When you reach the line with "Definition py (s" in the listing below, transcribe it and each line after it up to and including the line with "(** [s.rstrip()] *)", exactly and with nothing else.

Segment Open

(** One call of [scan] that is not entered with the scan over. *)
Lemma scan_call_rows (trx_sys : trx_sys_t) (st : Innodb_trx_scan_state)
    (e : effects data_lock_row) :
  accept_engine container g_engine = true ->
  scan_entry_wf st ->
  trx_ids_below_top (rw_trx_list trx_sys) ->
  trx_ids_below_top (mysql_trx_list trx_sys) ->
  m_scan_pass st <> DONE_SCANNING ->
  exists st' new,
    scan container with_lock_data (scan_fuel trx_sys) trx_sys st e
    = Ret (false, st',
           {| rows := (rows e ++ new)%list;
              mutex_log :=
                (mutex_log e
                 ++ [lock_mutex_enter; trx_sys_mutex_enter;
                     trx_sys_mutex_exit; lock_mutex_exit])%list |})
    /\ scan_entry_wf st'
    /\ m_scan_pass st' <> INIT_SCANNING
    /\ Permutation (new ++ remaining
        (trx_rows container with_lock_data None) trx_sys st')
         (remaining (trx_rows container with_lock_data None) trx_sys st)
    /\ (new <> [] \/ m_scan_pass st' = DONE_SCANNING).
Proof.
  intros Heng Hwf Hrw Hmy Hnd.
  unfold scan, get_pass. rewrite Heng. cbn [negb].
  destruct (m_scan_pass st) eqn:Hp; cbn [scan_pass_eqb]; [| | |contradiction].
  - (* first call *)
    destruct Hwf as (Hwf & Hhint).
    destruct (prepare_returns st) as [st0 Hprep]; [congruence|].
    rewrite Hprep. cbn [bind].
    destruct (prepare_no_hint _ _ Hhint Hprep) as (Hnext & Hzero).
    rewrite Hp in Hnext, Hzero. cbn in Hnext. injection Hnext as Hp0.
    symmetry in Hp0. rewrite Hp0. cbn [scan_pass_eqb].
    specialize (Hzero ltac:(discriminate)).
    assert (Hwf0 : scan_entry_wf st0).
    { split; [apply (range_wf_prepare _ _ Hwf Hprep)|].
      apply (prepare_clears_hint _ _ Hprep). }
    destruct (scan_loops_rows trx_sys st0 e Hwf0 Hrw Hmy (or_introl Hp0))
      as (st' & new & Hret & Hwf' & Hni & Hperm & Hprog).
    exists st', new. split; [exact Hret|]. split; [exact Hwf'|].
    split; [exact Hni|]. split; [|exact Hprog].
    unfold remaining at 2. rewrite Hp. unfold all_rows.
    rewrite <- (rows_from_zero _ true _ Hrw).
    unfold remaining at 1 in Hperm. unfold remaining in Hperm.
    rewrite Hp0, Hzero in Hperm. exact Hperm.
  - cbn [bind]. rewrite Hp. cbn [scan_pass_eqb].
    apply scan_loops_rows; auto.
  - cbn [bind]. rewrite Hp. cbn [scan_pass_eqb].
    apply scan_loops_rows; auto.
Qed.
(** * py-ipv8: the Overlay base class and chunked DHT publication

    A shallow embedding of [overlay.py] (packet ingestion and the Lamport
    clock of an overlay) and of [publish_to_DHT] from
    [ipv8/test/REST/dht/test_dht_endpoint.py] (versioned, chunked
    publication of a byte string under a DHT key).

    Python integers are unbounded and are embedded as [Z]; byte strings are
    lists of [Byte.byte]; the DHT storage is a finite map from keys to the
    ordered list of raw entries stored under them; a Python exception is a
    [Raise] outcome that leaves the writes made so far in place.

    The storage itself, the publishing loop of the endpoint, the
    reconstruction of the latest value, the publish-if-changed guard and
    the [Peer] class live in modules that are
    not part of the sources at hand; each of them is modelled from the
    specification and marked as such. The model is sequential: one call
    runs to its end before the next one starts, so every generation a
    reader sees is complete. *)

From Stdlib Require Import ZArith Lia Sorted.
From Stdlib.Strings Require Byte.
From stdpp Require Import base option list gmap.

#[local] Open Scope Z_scope.

(** ** Bytes and byte strings *)

Abbreviation byte := Byte.byte.
Abbreviation bytes := (list Byte.byte).

#[global] Instance byte_eq_dec : EqDecision byte := Byte.byte_eq_dec.

#[global] Instance byte_countable : Countable byte :=
  inj_countable Byte.to_N Byte.of_N Byte.of_to_N.

(** The byte whose value is [z mod 256]. *)
Definition byte_of_Z (z : Z) : byte :=
  match Byte.of_N (Z.to_N (z mod 256)) with
  | Some b => b
  | None => Byte.x00
  end.

Definition Z_of_byte (b : byte) : Z := Z.of_N (Byte.to_N b).

(** ** Exceptions and the state-and-exception monad *)

Inductive exn : Set :=
| struct_error      (* struct.pack / struct.unpack *)
| ValueError        (* range() with a zero step *)
| EntryTooLarge     (* the store refuses an oversized entry *)
| InvalidKey        (* the key-parsing capability refuses the identity bytes *)
| MalformedPacket.  (* the split rule refuses the packet *)

Inductive Result (A : Type) : Type :=
| Ok (a : A)
| Raise (e : exn).
Arguments Ok {A} a.
Arguments Raise {A} e.

(** A computation over a mutable object of type [S]: it returns a value or
    raises, and in both cases hands back the object as it left it. *)
Definition M (S A : Type) : Type := S -> Result A * S.
(** * pdf_extractor: the extraction pipeline of [main.py]

    A shallow embedding of [AdvancedPDFExtractor] (file [main.py]) and the
    properties of its orchestration policy: the strategy selector, the
    table extractor and the content structurer.

    Modelling conventions.
    - A Python [str] is a list of Unicode code points ([pystr]); literals
      are written [py "..."].
    - Character classes of [re] and [str.strip] ([\s], [\d]) follow
      CPython's Unicode database (version 14.0.0).
    - Python integers are [Z].
    - The third-party libraries (fitz, pdfplumber, pypdf, pdf2image,
      pytesseract, camelot, tabula) and the file system are the fields
      of a [world]: what each call returns, or the exception it raises,
      for a given path.  The images of a pdfplumber page are Python
      dicts; [pdfplumber_images] states which key the library's dicts
      lack, and the properties that depend on it name it.
    - Methods are programs of a state-and-exception monad [M] over the
      extractor object, standard output and the one module global the
      code writes ([pytesseract.pytesseract.tesseract_cmd]).  A raised
      exception keeps the mutations done before it, as in Python.
    - Only exceptions deriving from [Exception] are modelled. *)

From Stdlib Require Import String Ascii ZArith NArith QArith Bool Lia Arith List
  Sorted.
Import ListNotations.
Local Open Scope Z_scope.

(* ===================================================================== *)
(** ** Python strings *)
(* ===================================================================== *)

Module PyStr.

Definition char := N.
Definition pystr := list char.

(** An ASCII literal as a Python string. *)
Definition py (s : string) : pystr := map N_of_ascii (list_ascii_of_string s).
Arguments py : simpl never.

Definition char_eqb (a b : char) : bool := N.eqb a b.

Fixpoint eqb (a b : pystr) : bool :=
  match a, b with
  | [], [] => true
  | x :: a', y :: b' => char_eqb x y && eqb a' b'
  | _, _ => false
  end.

Definition in_range (lo hi c : char) : bool := (N.leb lo c && N.leb c hi)%N.

(** [str.isspace] on one code point; also the class [\s] of [re]. *)
Definition is_space (c : char) : bool :=
  (in_range 9 13 c || in_range 28 32 c || N.eqb c 133 || N.eqb c 160
   || N.eqb c 5760 || in_range 8192 8202 c || N.eqb c 8232 || N.eqb c 8233
   || N.eqb c 8239 || N.eqb c 8287 || N.eqb c 12288)%N.

(** First code points of the runs of ten decimal digits (category Nd). *)
Definition digit_runs : list char :=
  [48; 1632; 1776; 1984; 2406; 2534; 2662; 2790; 2918; 3046; 3174; 3302;
   3430; 3558; 3664; 3792; 3872; 4160; 4240; 6112; 6160; 6470; 6608; 6784;
   6800; 6992; 7088; 7232; 7248; 42528; 43216; 43264; 43472; 43504; 43600;
   44016; 65296; 66720; 68912; 69734; 69872; 69942; 70096; 70384; 70736;
   70864; 71248; 71360; 71472; 71904; 72016; 72784; 73040; 73120; 92768;
   92864; 93008; 123200; 123632; 125264; 130032]%N.

(** The class [\d] of [re] on [str] patterns: any Unicode decimal digit.
    The mathematical digits U+1D7CE..U+1D7FF form one run of fifty. *)
Definition is_digit (c : char) : bool :=
  existsb (fun lo => in_range lo (lo + 9)%N c) digit_runs
  || in_range 120782%N 120831%N c.

Definition newline : char := 10%N.

(** [s.lstrip()] *)
Fixpoint lstrip (s : pystr) : pystr :=
  match s with
  | c :: s' => if is_space c then lstrip s' else s
  | [] => []
  end.

(** [s.rstrip()] *)
Definition rstrip (s : pystr) : pystr := rev (lstrip (rev s)).

(** [s.strip()] *)
Definition strip (s : pystr) : pystr := rstrip (lstrip s).

(** Truth value of a [str]: non-empty. *)
Definition truthy (s : pystr) : bool :=
  match s with [] => false | _ :: _ => true end.

(** [s.split(sep)] for a one-character separator: always at least one
    field, empty fields kept. *)
Fixpoint split (sep : char) (s : pystr) : list pystr :=
  match s with
  | [] => [[]]
  | c :: s' =>
      if char_eqb c sep then [] :: split sep s'
      else match split sep s' with
           | f :: fs => (c :: f) :: fs
           | [] => [[c]]
           end
  end.

End PyStr.
Import PyStr.

(* ===================================================================== *)
(** ** Regular expressions ([re.compile(p).match]) *)
(* ===================================================================== *)

Module Re.

(** The fragment of [re] syntax the program uses. *)
Inductive regex : Type :=
| Bol                                  (* ^ *)
| Eol                                  (* $ *)
| Cls (p : char -> bool)               (* a class, a literal or . *)
| Cat (r1 r2 : regex)
| Star (r : regex)
| Plus (r : regex)
| Opt (r : regex).

Declare Scope re_scope.
Delimit Scope re_scope with re.
Infix "++" := Cat (right associativity, at level 60) : re_scope.

Definition lit (c : char) : regex := Cls (char_eqb c).
Definition space : regex := Cls is_space.                   (* \s *)
Definition digit : regex := Cls is_digit.                   (* \d *)
Definition dot : regex := Cls (fun c => negb (char_eqb c newline)). (* . *)
Definition upper (c : char) : bool := in_range 65%N 90%N c.     (* A-Z *)
Definition lower (c : char) : bool := in_range 97%N 122%N c.    (* a-z *)

(** The loop of a starred body [step]: stop here and continue with [k],
    or run the body once more.  A body that consumes nothing is not
    iterated (as in [re]), so the length of the subject is fuel enough. *)
Fixpoint star_loop (step : pystr -> (pystr -> bool) -> bool)
    (k : pystr -> bool) (fuel : nat) (s : pystr) : bool :=
  k s ||
  match fuel with
  | O => false
  | S fuel' =>
      step s (fun s' =>
                Nat.ltb (length s') (length s) && star_loop step k fuel' s')
  end.

(** Backtracking matcher.  [n0] is the length of the whole subject (so
    that [^] can tell the start), [s] what is left of it, [k] the
    continuation run on the rest. *)
Fixpoint run (r : regex) (n0 : nat) (s : pystr) (k : pystr -> bool) : bool :=
  match r with
  | Bol => Nat.eqb (length s) n0 && k s
  | Eol => match s with
           | [] => k s
           | [c] => char_eqb c newline && k s
           | _ => false
           end
  | Cls p => match s with
             | c :: s' => p c && k s'
             | [] => false
             end
  | Cat r1 r2 => run r1 n0 s (fun s' => run r2 n0 s' k)
  | Opt r1 => run r1 n0 s k || k s
  | Star r1 => star_loop (run r1 n0) k (length s) s
  | Plus r1 => run r1 n0 s (star_loop (run r1 n0) k (length s))
  end.

(** [pattern.match(s)] is truthy: the pattern matches at the start of
    [s] (it need not reach the end). *)
Definition matches (r : regex) (s : pystr) : bool :=
  run r (length s) s (fun _ => true).

(** [pattern.search(s)] is truthy: the pattern matches at some position. *)
Fixpoint search_from (r : regex) (n0 : nat) (s : pystr) : bool :=
  run r n0 s (fun _ => true) ||
  match s with
  | [] => false
  | _ :: s' => search_from r n0 s'
  end.

Definition search (r : regex) (s : pystr) : bool :=
  search_from r (length s) s.
Record State : Type := mkState {
  isDialogOpen : bool;
  editingList : option TaskList;
  selectedList : option TaskList;
  isTasksDialogOpen : bool;
  toast : Toast;
  listForm : Form FormData
}.

Definition setIsDialogOpen (b : bool) (s : State) : State :=
  mkState b (editingList s) (selectedList s) (isTasksDialogOpen s)
    (toast s) (listForm s).
Definition setEditingList (l : option TaskList) (s : State) : State :=
  mkState (isDialogOpen s) l (selectedList s) (isTasksDialogOpen s)
    (toast s) (listForm s).
Definition setSelectedList (l : option TaskList) (s : State) : State :=
  mkState (isDialogOpen s) (editingList s) l (isTasksDialogOpen s)
    (toast s) (listForm s).
Definition setIsTasksDialogOpen (b : bool) (s : State) : State :=
  mkState (isDialogOpen s) (editingList s) (selectedList s) b
    (toast s) (listForm s).
Definition setToast (g : Toast -> Toast) (s : State) : State :=
  mkState (isDialogOpen s) (editingList s) (selectedList s)
    (isTasksDialogOpen s) (g (toast s)) (listForm s).
Definition withForm (g : Form FormData -> Form FormData) (s : State) : State :=
  mkState (isDialogOpen s) (editingList s) (selectedList s)
    (isTasksDialogOpen s) (toast s) (g (listForm s)).

Definition init : State :=
  mkState false None None false (mkToast false "" ToastSuccess)
    (useForm empty_form).

Definition showToast (msg : string) (t : ToastType) (s : State) : State :=
  setToast (fun _ => mkToast true msg t) s.

(** The effect on [flash]. *)
Definition flashEffect (fl : option Http.Flash) (s : State) : State :=
  if truthy (flash_success fl) then
    showToast (text (flash_success fl)) ToastSuccess s
  else if truthy (flash_error fl) then
    showToast (text (flash_error fl)) ToastError s
  else s.

(** The effect on [toast.show]. *)
Definition autoHide : React.Effect State :=
  React.mkEffect (fun s => show (toast s))
    (fun s => if show (toast s)
              then Some (3000%nat,
                         setToast (fun prev =>
                                     mkToast false (message prev) (type prev)))
              else None).

Definition closeDialogAndResetForm (s : State) : State :=
  setEditingList None (withForm reset (setIsDialogOpen false s)).

Definition handleFormSubmit (s : State) : State * Mutation FormData :=
  match editingList s with
  | Some l => (withForm start s, Put "/lists" (id l) (Inertia.data (listForm s)))
  | None => (withForm start s, Post "/lists" (Inertia.data (listForm s)))
  end.

(** The [onSuccess] callback [handleFormSubmit] attached. *)
Definition onSuccess (m : Mutation FormData) (s : State) : State :=
  match m with
  | Put _ _ _ | Post _ _ => closeDialogAndResetForm s
  | Delete _ _ => s
  end.

Definition onFinish (s : State) : State := withForm finish s.

Definition handleEditList (l : TaskList) (s : State) : State :=
  setIsDialogOpen true
    (withForm (setData (mkFormData (title l) (description l)))
       (setEditingList (Some l) s)).

(** [handleDeleteList]; [confirmed] is the answer to [confirm(...)]. *)
Definition handleDeleteList (listId : Z) (confirmed : bool) (s : State)
  : State * option (Mutation FormData) :=
  if confirmed then (withForm start s, Some (Delete "/lists" listId))
  else (s, None).

Definition handleDialogOpenChange (open : bool) (s : State) : State :=
  let s1 := setIsDialogOpen open s in
  if negb open then closeDialogAndResetForm s1 else s1.

(** [handleListClick]; [fetched] is the outcome of the request for the
    tasks ([None]: it failed), read only when the list carries none. *)
Definition handleListClick (l : TaskList) (fetched : option (list Task))
           (s : State) : State :=
  let s1 := setSelectedList (Some l) s in
  let s2 :=
    match tasks l with
    | Some _ => s1
    | None =>
        match fetched with
        | Some ts =>
            setSelectedList
              (Some (mkTaskList (id l) (title l) (description l)
                       (tasks_count l) (Some ts))) s1
        | None => showToast "Failed to load tasks" ToastError s1
        end
    end in
  setIsTasksDialogOpen true s2.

Segment Closed

* **Answer for the task**:
Definition py (s : string) : pystr := map N_of_ascii (list_ascii_of_string s).
Arguments py : simpl never.

Definition char_eqb (a b : char) : bool := N.eqb a b.

Fixpoint eqb (a b : pystr) : bool :=
  match a, b with
  | [], [] => true
  | x :: a', y :: b' => char_eqb x y && eqb a' b'
  | _, _ => false
  end.

Definition in_range (lo hi c : char) : bool := (N.leb lo c && N.leb c hi)%N.

(** [str.isspace] on one code point; also the class [\s] of [re]. *)
Definition is_space (c : char) : bool :=
  (in_range 9 13 c || in_range 28 32 c || N.eqb c 133 || N.eqb c 160
   || N.eqb c 5760 || in_range 8192 8202 c || N.eqb c 8232 || N.eqb c 8233
   || N.eqb c 8239 || N.eqb c 8287 || N.eqb c 12288)%N.

(** First code points of the runs of ten decimal digits (category Nd). *)
Definition digit_runs : list char :=
  [48; 1632; 1776; 1984; 2406; 2534; 2662; 2790; 2918; 3046; 3174; 3302;
   3430; 3558; 3664; 3792; 3872; 4160; 4240; 6112; 6160; 6470; 6608; 6784;
   6800; 6992; 7088; 7232; 7248; 42528; 43216; 43264; 43472; 43504; 43600;
   44016; 65296; 66720; 68912; 69734; 69872; 69942; 70096; 70384; 70736;
   70864; 71248; 71360; 71472; 71904; 72016; 72784; 73040; 73120; 92768;
   92864; 93008; 123200; 123632; 125264; 130032]%N.

(** The class [\d] of [re] on [str] patterns: any Unicode decimal digit.
    The mathematical digits U+1D7CE..U+1D7FF form one run of fifty. *)
Definition is_digit (c : char) : bool :=
  existsb (fun lo => in_range lo (lo + 9)%N c) digit_runs
  || in_range 120782%N 120831%N c.

Definition newline : char := 10%N.

(** [s.lstrip()] *)
Fixpoint lstrip (s : pystr) : pystr :=
  match s with
  | c :: s' => if is_space c then lstrip s' else s
  | [] => []
  end.

(** [s.rstrip()] *)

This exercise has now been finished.